There is a value less than Global minimum!

Question

Here we see that minimum of the function $x+y+1/xy$ is obtained at $(1,1)$ which is $3$

However , $f(1,-1) = -1$. Then how is $f(1,1)$ actually the minimum?

Answer 1

It's not! The key is local minimum, meaning that $f(1, 1)$ is less than $f(x, y)$ for all $(x, y)$ near $(1, 1)$. More precisely, there is some $r > 0$ such that $$\sqrt{(x - 1)^2 + (y - 1)^2} < r \implies f(x, y) \ge f(1, 1).$$ But, $f(x, y) \ge f(1, 1)$ doesn't hold globally, i.e. $f$ does not have a global minimum at $(1, 1)$.

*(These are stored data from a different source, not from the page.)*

(** What one conversion writes. *)
Definition scan_conversion (c width : Z) (zero : bool) (args : list va) : option (list va * list Z) :=
  if c =? 100 then
    '(v, args) ← va_int args;
    ds ← utoa (u64 (if i32 v <? 0 then i32 (- i32 v) else i32 v)) 10 width zero;
    Some (args, (if i32 v <? 0 then [45] else []) ++ ds)
  else if c =? 117 then '(v, args) ← va_int args; ds ← utoa (u32 v) 10 width zero; Some (args, ds)
  else if c =? 120 then '(v, args) ← va_int args; ds ← utoa (u32 v) 16 width zero; Some (args, ds)
  else if c =? 88 then
    '(v, args) ← va_int args; ds ← utoa (u32 v) 16 width zero; Some (args, upper_hex <$> (ds : list Z))
  else if c =? 115 then '(s, args) ← va_str args; Some (args, default (str "(null)") s)
  else if c =? 112 then
    '(p, args) ← va_ptr args;
    Some (args, [48; 120] ++ reverse_str (utoa_digits digit_char_lower (u64 p) 16))
  else if c =? 99 then '(v, args) ← va_int args; Some (args, [u8 v])
  else Some (args, [c]).

(** What the whole loop writes. *)
Fixpoint scan_loop (fuel : nat) (fmt : list Z) (args : list va) : option (list Z) :=
  match fuel with
  | O => None
  | S fuel =>
      match fmt with
      | [] => Some []
      | c :: r =>
          if negb (c =? 37) then t ← scan_loop fuel r args; Some (c :: t)
          else
            let '(width, zero, r) := parse_width 0 false r in
            match r with
            | [] => None
            | c :: r =>
                '(args, t) ← scan_conversion c width zero args;
                t' ← scan_loop fuel r args;
                Some (t ++ t')
            end
      end
  end.

Definition scan (fmt : list Z) (args : list va) : option (list Z) :=
  scan_loop (S (length fmt)) fmt args.
(* ===== verification/Elf.v ===== *)
(** The ELF loader: src/kernel/elf.c.  The image is the list of the bytes of its
    buffer; [size] is what the caller says it has.  Segments are mapped and filled
    through the current page tables ([Vmm], [UserMem]).  [None] is a page fault or
    a read outside the image. *)
From Stdlib Require Import ZArith Lia.
From stdpp Require Import base numbers list gmap.
From S2P Require Import Prelude Vmm UserMem.

Definition ELF_MAGIC : Z := 0x464C457F.
Definition ELF_CLASS64 : Z := 2.
Definition ELF_ET_EXEC : Z := 2.
Definition PT_LOAD : Z := 1.
Definition PT_INTERP : Z := 3.

Record elf64_header := Elf64Header {
  e_magic : Z;        (* e_ident[0..3] *)
  e_class : Z;        (* e_ident[4] *)
  e_type : Z;
  e_machine : Z;
  e_entry : Z;
  e_phoff : Z;
  e_phentsize : Z;
  e_phnum : Z;
}.

Record elf64_phdr := Elf64Phdr {
  p_type : Z;
  p_offset : Z;
  p_vaddr : Z;
  p_filesz : Z;
  p_memsz : Z;
}.

Definition sizeof_header : Z := 64.
Definition sizeof_phdr : Z := 56.

(** The [n] bytes at [off] of the image, which memory holds below 2^64. *)
Definition image_bytes (off : Z) (n : Z) (data : list Z) : option (list Z) :=
  if (0 <=? off) && (off + n <=? Z.of_nat (length data)) && (off + n <? 2 ^ 64)
  then Some (slice (Z.to_nat off) (Z.to_nat n) data) else None.

Definition le_field (off n : Z) (b : list Z) : Z := le_val (slice (Z.to_nat off) (Z.to_nat n) b).

Definition header_at (data : list Z) : option elf64_header :=
  b ← image_bytes 0 sizeof_header data;
  Some (Elf64Header (le_field 0 4 b) (le_field 4 1 b) (le_field 16 2 b) (le_field 18 2 b)
          (le_field 24 8 b) (le_field 32 8 b) (le_field 54 2 b) (le_field 56 2 b)).

Definition phdr_at (off : Z) (data : list Z) : option elf64_phdr :=
  b ← image_bytes off sizeof_phdr data;
  Some (Elf64Phdr (le_field 0 4 b) (le_field 8 8 b) (le_field 16 8 b) (le_field 32 8 b) (le_field 40 8 b)).

(** The checks of the header; false is [return -1]. *)
Definition header_ok (eh : elf64_header) : bool :=
  (e_magic eh =? ELF_MAGIC) && (e_class eh =? ELF_CLASS64) && (e_type eh =? ELF_ET_EXEC) &&
  (e_machine eh =? 62) && (e_phentsize eh =? sizeof_phdr) &&
  negb (e_phnum eh =? 0) && (e_phnum eh <=? 1024).

(** The offset of program header [i]. *)
Definition phdr_off (eh : elf64_header) (i : Z) : Z := u64 (e_phoff eh + i * sizeof_phdr).

(** The first loop: no interpreter, and the sizes. *)
Fixpoint check_loop (n : nat) (i total : Z) (eh : elf64_header) (data : list Z) : option bool :=
  match n with
  | O => Some true
  | S n =>
      ph ← phdr_at (phdr_off eh i) data;
      if p_type ph =? PT_INTERP then Some false else
      if p_type ph =? PT_LOAD then
        if 256 * 2 ^ 20 <? p_memsz ph then Some false else
        let total := u64 (total + p_memsz ph) in
        if 512 * 2 ^ 20 <? total then Some false else check_loop n (i + 1) total eh data
      else check_loop n (i + 1) total eh data
  end.

Definition page_down (a : Z) : Z := Z.land a (u64 (Z.lnot 0xFFF)).

Definition seg_start (ph : elf64_phdr) : Z := page_down (p_vaddr ph).
Definition seg_end (ph : elf64_phdr) : Z := page_down (u64 (p_vaddr ph + p_memsz ph + 0xFFF)).

(** A page for each page of the segment; false when none is left.  An iteration
    takes a page, so one more iteration than there are free pages is enough. *)
Fixpoint map_seg_loop (fuel : nat) (cur vend : Z) (s : vm) : option (bool * vm) :=
  match fuel with
  | O => None
  | S fuel =>
      if cur <? vend then
        let '(phys, s) := pmm_alloc s in
        if phys =? 0 then Some (false, s) else
        let s := snd (vmm_map_range cur phys 4096 (Z.lor (Z.lor VMM_PRESENT VMM_WRITE) VMM_USER) s) in
        map_seg_loop fuel (cur + 4096) vend s
      else Some (true, s)
  end.

Fixpoint zero_pages (n : nat) (virt : Z) (s : vm) : option vm :=
  match n with
  | O => Some s
  | S n => s ← memset_page virt s; zero_pages n (virt + 4096) s
  end.

(** The number of bytes copied from the file. *)
Definition copy_size (ph : elf64_phdr) (size : Z) : Z :=
  let copy := if p_memsz ph <? p_filesz ph then p_memsz ph else p_filesz ph in
  if size <? u64 (p_offset ph + copy)
  then (if p_offset ph <? size then size - p_offset ph else 0)
  else copy.

Definition load_segment (ph : elf64_phdr) (data : list Z) (size : Z) (s : vm) : option (bool * vm) :=
  let vaddr := seg_start ph in
  let vend := seg_end ph in
  if vend <=? vaddr then Some (true, s) else
  if (vaddr <? 0x400000) || (0x800000000000 <? vend) then Some (false, s) else
  '(ok, s) ← map_seg_loop (S (length (free_pages_stack s))) vaddr vend s;
  if negb (ok : bool) then Some (false, s) else
  s ← zero_pages (Z.to_nat ((vend - vaddr) / 4096)) vaddr s;
  let copy := copy_size ph size in
  if 0 <? copy then
    bs ← image_bytes (p_offset ph) copy data;
    s ← store_bytes (p_vaddr ph) bs s;
    Some (true, s)
  else Some (true, s).

(** The second loop; false is [return -1]. *)
Fixpoint load_loop (n : nat) (i : Z) (eh : elf64_header) (data : list Z) (size : Z) (s : vm)
    : option (bool * vm) :=
  match n with
  | O => Some (true, s)
  | S n =>
      let phoff := phdr_off eh i in
      if size <? u64 (phoff + sizeof_phdr) then Some (false, s) else
      ph ← phdr_at phoff data;
      if negb (p_type ph =? PT_LOAD) then load_loop n (i + 1) eh data size s else
      '(ok, s) ← load_segment ph data size s;
      if (ok : bool) then load_loop n (i + 1) eh data size s else Some (false, s)
  end.

(** The entry point when the image is loaded; [None] inside is the error code. *)
Definition elf_load (data : list Z) (size : Z) (s : vm) : option (option Z * vm) :=
  if size <? sizeof_header then Some (None, s) else
  eh ← header_at data;
  if negb (header_ok eh) then Some (None, s) else
  ok ← check_loop (Z.to_nat (e_phnum eh)) 0 0 eh data;
  if negb (ok : bool) then Some (None, s) else
  '(ok, s) ← load_loop (Z.to_nat (e_phnum eh)) 0 eh data size s;
  Some (if (ok : bool) then Some (e_entry eh) else None, s).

While local minimums can usually be determined purely with derivatives (which themselves are purely about the local behaviour of functions), global minimums are more tricky. You usually have to consider the behaviour of $f$ as $(x, y)$ gets very large (Can it go to $-\infty$? If not, how small can it get?), as well as compare the function value at each critical point (or at least, the critical points which might be local minimums).

In this case, if we take $(x, y) = (-t, -t)$ as $t \to \infty$, note that $$f(x, y) = -2t + \frac{1}{t^2} \to -\infty.$$ That is, $f$ can become arbitrarily large and negative, and hence there will be no global minimum.